Exercise directions:
Transcribe the lines of the records starting with the one that has "- exists members, byz." in it and ending with the last, and transcribe nothing else.

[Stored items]
· · ·

(** Six nodes, one of them faulty. *)
Lemma commit_split_witness : ∃ members byz : gset NodeInfo, Z.of_nat (size members) = 6 ∧ byz ⊆ members ∧
  ∃ ca cb ca' cb' ppa ppb, Z.of_nat (size byz) ≤ f ca ∧
    step2Next ca = (Ok (stageCommit, stagePreprepare), ca') ∧ curPreprepare ca = Some ppa ∧
    step2Next cb = (Ok (stageCommit, stagePreprepare), cb') ∧ curPreprepare cb = Some ppb ∧
    curViewSeq ca = curViewSeq cb ∧ pp_Digest ppa ≠ pp_Digest ppb.
Proof.
  destruct (commit_split (MetaDemo.cfg 6) MetaDemo.A MetaDemo.B) as
    (members & byz & run & a & b & lpa & lpb & ka & kb & ca & ga & va & cb & gb & vb & ca' & cb' & ppa & ppb &
     H1 & H2 & H3 & _ & _ & _ & _ & _ & _ & _ & _ & _ & _ & H4 & H5 & H6 & H7 & H8 & H9 & H10).
  - split; vm_compute; discriminate.
  - vm_compute. discriminate.
  - exists members, byz. split; [exact H1|]. split; [exact H2|]. exists ca, cb, ca', cb', ppa, ppb.
    split; [exact H3|]. split; [exact H4|]. split; [exact H5|]. split; [exact H6|]. split; [exact H7|]. split; [exact H8|].
    rewrite H9, H10. discriminate.
Defined.
End ProgressWitness.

· · ·

Response to this task:
  - exists members, byz. split; [exact H1|]. split; [exact H2|]. exists ca, cb, ca', cb', ppa, ppb.
    split; [exact H3|]. split; [exact H4|]. split; [exact H5|]. split; [exact H6|]. split; [exact H7|]. split; [exact H8|].
    rewrite H9, H10. discriminate.
Defined.
End ProgressWitness.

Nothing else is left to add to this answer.